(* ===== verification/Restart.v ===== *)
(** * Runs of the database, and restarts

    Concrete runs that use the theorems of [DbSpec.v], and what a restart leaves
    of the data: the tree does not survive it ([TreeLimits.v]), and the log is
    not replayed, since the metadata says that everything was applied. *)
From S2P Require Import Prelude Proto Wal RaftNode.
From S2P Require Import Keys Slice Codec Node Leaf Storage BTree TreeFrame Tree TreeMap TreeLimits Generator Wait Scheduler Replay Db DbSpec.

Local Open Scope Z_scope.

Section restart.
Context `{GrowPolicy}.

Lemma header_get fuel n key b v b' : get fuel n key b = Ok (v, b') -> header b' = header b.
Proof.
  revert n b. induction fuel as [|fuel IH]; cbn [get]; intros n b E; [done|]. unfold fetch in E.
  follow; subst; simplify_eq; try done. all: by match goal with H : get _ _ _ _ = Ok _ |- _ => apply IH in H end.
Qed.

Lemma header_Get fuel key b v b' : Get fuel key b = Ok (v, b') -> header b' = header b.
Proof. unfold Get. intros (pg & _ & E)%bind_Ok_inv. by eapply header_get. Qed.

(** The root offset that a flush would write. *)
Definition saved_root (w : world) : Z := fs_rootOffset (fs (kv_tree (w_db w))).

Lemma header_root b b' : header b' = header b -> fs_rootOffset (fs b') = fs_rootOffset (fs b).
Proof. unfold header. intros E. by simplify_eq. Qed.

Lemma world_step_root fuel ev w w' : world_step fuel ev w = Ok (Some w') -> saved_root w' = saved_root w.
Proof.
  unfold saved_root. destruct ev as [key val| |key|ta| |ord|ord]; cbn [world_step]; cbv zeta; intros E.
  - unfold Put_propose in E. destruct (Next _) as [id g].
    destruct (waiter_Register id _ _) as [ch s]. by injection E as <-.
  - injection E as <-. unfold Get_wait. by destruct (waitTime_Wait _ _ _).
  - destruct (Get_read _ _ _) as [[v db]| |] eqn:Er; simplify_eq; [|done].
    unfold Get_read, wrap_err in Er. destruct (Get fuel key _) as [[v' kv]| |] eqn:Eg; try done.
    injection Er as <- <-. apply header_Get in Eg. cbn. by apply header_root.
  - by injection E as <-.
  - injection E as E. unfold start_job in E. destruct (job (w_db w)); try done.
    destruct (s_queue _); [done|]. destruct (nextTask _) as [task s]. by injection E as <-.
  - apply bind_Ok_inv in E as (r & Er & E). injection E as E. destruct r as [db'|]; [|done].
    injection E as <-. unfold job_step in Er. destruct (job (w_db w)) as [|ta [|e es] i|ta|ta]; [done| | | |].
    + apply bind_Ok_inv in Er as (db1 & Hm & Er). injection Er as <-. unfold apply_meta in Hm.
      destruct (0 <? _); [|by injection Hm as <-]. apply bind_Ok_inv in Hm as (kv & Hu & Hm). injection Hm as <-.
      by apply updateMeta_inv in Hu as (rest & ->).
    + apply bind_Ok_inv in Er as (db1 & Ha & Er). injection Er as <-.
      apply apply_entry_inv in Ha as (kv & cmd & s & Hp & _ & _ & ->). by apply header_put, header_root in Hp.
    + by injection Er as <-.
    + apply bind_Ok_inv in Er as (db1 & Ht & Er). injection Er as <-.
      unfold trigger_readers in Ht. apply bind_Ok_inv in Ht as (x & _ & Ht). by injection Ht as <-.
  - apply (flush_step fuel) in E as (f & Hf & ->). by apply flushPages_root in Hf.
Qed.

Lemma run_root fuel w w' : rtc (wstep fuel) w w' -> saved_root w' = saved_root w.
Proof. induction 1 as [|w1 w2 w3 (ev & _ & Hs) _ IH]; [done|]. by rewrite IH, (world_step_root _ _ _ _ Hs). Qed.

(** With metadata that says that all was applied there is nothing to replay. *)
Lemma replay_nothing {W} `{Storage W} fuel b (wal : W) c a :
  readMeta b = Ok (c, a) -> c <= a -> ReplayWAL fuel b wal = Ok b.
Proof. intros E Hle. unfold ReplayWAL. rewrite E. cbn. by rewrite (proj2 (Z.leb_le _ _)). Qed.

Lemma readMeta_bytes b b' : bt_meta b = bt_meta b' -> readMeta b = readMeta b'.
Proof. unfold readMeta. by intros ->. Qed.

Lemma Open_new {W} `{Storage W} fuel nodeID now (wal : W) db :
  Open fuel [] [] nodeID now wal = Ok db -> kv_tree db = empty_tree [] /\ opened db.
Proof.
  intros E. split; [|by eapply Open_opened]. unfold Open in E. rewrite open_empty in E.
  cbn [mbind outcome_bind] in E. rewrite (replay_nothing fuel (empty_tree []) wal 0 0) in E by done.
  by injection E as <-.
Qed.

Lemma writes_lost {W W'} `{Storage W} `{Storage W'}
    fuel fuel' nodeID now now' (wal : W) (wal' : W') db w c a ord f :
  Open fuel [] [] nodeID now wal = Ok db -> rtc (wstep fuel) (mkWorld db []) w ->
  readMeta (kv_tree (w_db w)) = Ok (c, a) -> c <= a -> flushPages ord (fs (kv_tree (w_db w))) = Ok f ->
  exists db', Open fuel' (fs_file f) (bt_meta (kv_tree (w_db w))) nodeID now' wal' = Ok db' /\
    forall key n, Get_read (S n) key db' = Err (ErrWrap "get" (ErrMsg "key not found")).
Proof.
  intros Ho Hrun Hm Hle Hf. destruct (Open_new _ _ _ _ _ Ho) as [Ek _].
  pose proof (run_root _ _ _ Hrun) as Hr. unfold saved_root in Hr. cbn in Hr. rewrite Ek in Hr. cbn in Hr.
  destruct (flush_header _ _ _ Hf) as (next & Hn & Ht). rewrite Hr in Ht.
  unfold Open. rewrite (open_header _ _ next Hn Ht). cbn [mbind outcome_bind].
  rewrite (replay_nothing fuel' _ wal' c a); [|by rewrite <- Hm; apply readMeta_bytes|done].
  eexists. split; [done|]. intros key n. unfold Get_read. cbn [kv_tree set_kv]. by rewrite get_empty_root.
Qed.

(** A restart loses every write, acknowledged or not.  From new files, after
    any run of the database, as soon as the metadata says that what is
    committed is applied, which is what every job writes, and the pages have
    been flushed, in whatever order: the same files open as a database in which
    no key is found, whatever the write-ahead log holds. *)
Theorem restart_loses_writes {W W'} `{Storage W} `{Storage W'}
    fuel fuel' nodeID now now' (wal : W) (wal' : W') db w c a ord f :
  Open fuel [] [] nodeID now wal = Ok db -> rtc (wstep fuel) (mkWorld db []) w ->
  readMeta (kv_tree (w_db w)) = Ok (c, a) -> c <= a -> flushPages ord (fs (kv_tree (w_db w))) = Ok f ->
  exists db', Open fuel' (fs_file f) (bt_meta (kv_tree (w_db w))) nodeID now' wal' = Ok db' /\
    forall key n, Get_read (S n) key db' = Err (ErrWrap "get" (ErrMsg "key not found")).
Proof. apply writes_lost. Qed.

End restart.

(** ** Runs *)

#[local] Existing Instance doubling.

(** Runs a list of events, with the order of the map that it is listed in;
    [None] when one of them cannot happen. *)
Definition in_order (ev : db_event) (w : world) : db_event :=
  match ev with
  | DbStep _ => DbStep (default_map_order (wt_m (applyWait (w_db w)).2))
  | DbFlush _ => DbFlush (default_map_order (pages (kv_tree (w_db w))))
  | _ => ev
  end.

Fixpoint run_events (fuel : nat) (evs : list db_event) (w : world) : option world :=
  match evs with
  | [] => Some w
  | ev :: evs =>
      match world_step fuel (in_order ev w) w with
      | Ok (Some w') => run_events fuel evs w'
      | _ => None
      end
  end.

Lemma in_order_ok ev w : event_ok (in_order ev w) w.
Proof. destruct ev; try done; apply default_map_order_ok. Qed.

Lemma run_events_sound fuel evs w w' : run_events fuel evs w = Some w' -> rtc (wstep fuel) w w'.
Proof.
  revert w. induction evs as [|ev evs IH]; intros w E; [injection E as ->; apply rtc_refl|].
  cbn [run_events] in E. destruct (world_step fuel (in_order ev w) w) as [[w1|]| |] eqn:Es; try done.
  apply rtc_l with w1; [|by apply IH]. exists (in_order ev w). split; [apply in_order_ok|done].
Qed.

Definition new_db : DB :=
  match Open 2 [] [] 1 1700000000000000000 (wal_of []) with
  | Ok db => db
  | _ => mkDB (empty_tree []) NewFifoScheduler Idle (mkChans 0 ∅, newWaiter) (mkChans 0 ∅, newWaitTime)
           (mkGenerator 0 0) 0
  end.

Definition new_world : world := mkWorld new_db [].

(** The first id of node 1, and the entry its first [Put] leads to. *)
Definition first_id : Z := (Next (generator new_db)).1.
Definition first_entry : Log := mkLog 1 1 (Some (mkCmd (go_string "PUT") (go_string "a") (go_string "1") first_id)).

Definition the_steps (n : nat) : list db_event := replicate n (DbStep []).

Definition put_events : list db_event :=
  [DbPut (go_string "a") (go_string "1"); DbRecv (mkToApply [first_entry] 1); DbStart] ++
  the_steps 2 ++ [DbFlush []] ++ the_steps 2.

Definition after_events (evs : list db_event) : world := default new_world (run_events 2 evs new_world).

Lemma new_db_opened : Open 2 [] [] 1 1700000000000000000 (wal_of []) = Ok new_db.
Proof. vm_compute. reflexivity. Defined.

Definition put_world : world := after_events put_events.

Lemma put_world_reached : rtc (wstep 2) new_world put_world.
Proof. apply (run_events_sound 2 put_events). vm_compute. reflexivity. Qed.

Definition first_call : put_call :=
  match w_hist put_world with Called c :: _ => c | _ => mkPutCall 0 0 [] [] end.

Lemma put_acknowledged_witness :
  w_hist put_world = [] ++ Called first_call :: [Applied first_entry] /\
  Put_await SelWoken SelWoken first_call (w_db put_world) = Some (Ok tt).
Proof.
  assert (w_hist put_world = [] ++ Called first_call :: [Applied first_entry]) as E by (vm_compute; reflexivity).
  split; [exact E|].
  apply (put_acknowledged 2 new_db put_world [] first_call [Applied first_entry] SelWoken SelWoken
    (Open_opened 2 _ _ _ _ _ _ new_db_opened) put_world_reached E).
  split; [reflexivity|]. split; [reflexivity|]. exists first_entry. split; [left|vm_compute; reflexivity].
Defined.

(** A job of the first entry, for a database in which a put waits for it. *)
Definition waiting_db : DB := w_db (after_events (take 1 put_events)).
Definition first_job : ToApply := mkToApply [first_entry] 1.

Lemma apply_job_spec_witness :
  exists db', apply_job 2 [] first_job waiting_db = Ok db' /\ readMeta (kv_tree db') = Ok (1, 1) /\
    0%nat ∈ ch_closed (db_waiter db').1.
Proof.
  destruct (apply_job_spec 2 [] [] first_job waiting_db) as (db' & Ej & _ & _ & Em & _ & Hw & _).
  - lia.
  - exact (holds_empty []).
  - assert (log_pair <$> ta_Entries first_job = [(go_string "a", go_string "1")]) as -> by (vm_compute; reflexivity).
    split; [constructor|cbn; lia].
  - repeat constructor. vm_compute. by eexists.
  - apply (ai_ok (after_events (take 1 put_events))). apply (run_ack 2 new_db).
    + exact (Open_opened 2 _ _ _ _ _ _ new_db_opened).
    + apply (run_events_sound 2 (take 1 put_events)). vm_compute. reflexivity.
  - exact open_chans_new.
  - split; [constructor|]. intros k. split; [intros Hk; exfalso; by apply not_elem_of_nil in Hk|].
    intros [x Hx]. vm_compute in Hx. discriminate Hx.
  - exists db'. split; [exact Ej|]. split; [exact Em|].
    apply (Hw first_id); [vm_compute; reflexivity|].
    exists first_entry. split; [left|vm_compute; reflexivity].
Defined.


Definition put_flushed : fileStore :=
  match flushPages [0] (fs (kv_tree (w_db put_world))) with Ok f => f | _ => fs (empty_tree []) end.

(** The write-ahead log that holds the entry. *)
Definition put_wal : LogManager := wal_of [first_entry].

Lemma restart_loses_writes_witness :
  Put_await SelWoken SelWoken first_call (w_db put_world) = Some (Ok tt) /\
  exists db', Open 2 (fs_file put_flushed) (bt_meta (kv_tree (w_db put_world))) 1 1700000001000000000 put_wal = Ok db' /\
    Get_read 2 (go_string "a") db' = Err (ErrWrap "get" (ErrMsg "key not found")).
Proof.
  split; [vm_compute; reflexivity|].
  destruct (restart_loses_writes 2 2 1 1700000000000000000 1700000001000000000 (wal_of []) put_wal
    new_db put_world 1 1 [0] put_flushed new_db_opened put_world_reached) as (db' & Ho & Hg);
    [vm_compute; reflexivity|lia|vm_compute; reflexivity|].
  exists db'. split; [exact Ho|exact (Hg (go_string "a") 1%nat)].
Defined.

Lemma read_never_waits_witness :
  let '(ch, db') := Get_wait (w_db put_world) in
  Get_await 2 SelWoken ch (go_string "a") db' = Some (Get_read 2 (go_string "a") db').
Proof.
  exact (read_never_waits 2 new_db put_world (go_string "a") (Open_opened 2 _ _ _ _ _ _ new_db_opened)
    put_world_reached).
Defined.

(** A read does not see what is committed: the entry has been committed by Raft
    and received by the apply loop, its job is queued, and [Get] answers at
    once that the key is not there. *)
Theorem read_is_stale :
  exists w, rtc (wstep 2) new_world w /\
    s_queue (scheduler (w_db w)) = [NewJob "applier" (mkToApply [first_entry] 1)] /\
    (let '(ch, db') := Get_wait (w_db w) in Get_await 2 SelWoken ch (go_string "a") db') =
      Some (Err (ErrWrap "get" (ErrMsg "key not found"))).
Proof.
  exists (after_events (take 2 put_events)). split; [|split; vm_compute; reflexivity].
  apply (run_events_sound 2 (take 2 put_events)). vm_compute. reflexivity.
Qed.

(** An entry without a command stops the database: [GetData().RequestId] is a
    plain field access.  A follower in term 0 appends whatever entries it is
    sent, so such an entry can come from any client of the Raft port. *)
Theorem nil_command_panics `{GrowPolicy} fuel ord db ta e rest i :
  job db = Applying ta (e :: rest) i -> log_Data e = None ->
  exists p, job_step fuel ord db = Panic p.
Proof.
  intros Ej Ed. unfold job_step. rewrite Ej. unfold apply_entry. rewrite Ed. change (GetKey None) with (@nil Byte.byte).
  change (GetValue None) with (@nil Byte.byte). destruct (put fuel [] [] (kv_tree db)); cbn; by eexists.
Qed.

___

__WHAT YOU SHOULD DO__: Would you quote everything above from the line containing "Lemma header_get fuel n" down to the line containing "- injection E as E."? Include both of those lines and nothing else.

__REPLY TO THE TASK__:
Lemma header_get fuel n key b v b' : get fuel n key b = Ok (v, b') -> header b' = header b.
Proof.
  revert n b. induction fuel as [|fuel IH]; cbn [get]; intros n b E; [done|]. unfold fetch in E.
  follow; subst; simplify_eq; try done. all: by match goal with H : get _ _ _ _ = Ok _ |- _ => apply IH in H end.
Qed.

Lemma header_Get fuel key b v b' : Get fuel key b = Ok (v, b') -> header b' = header b.
Proof. unfold Get. intros (pg & _ & E)%bind_Ok_inv. by eapply header_get. Qed.

(** The root offset that a flush would write. *)
Definition saved_root (w : world) : Z := fs_rootOffset (fs (kv_tree (w_db w))).

Lemma header_root b b' : header b' = header b -> fs_rootOffset (fs b') = fs_rootOffset (fs b).
Proof. unfold header. intros E. by simplify_eq. Qed.

Lemma world_step_root fuel ev w w' : world_step fuel ev w = Ok (Some w') -> saved_root w' = saved_root w.
Proof.
  unfold saved_root. destruct ev as [key val| |key|ta| |ord|ord]; cbn [world_step]; cbv zeta; intros E.
  - unfold Put_propose in E. destruct (Next _) as [id g].
    destruct (waiter_Register id _ _) as [ch s]. by injection E as <-.
  - injection E as <-. unfold Get_wait. by destruct (waitTime_Wait _ _ _).
  - destruct (Get_read _ _ _) as [[v db]| |] eqn:Er; simplify_eq; [|done].
    unfold Get_read, wrap_err in Er. destruct (Get fuel key _) as [[v' kv]| |] eqn:Eg; try done.
    injection Er as <- <-. apply header_Get in Eg. cbn. by apply header_root.
  - by injection E as <-.
  - injection E as E. unfold start_job in E. destruct (job (w_db w)); try done.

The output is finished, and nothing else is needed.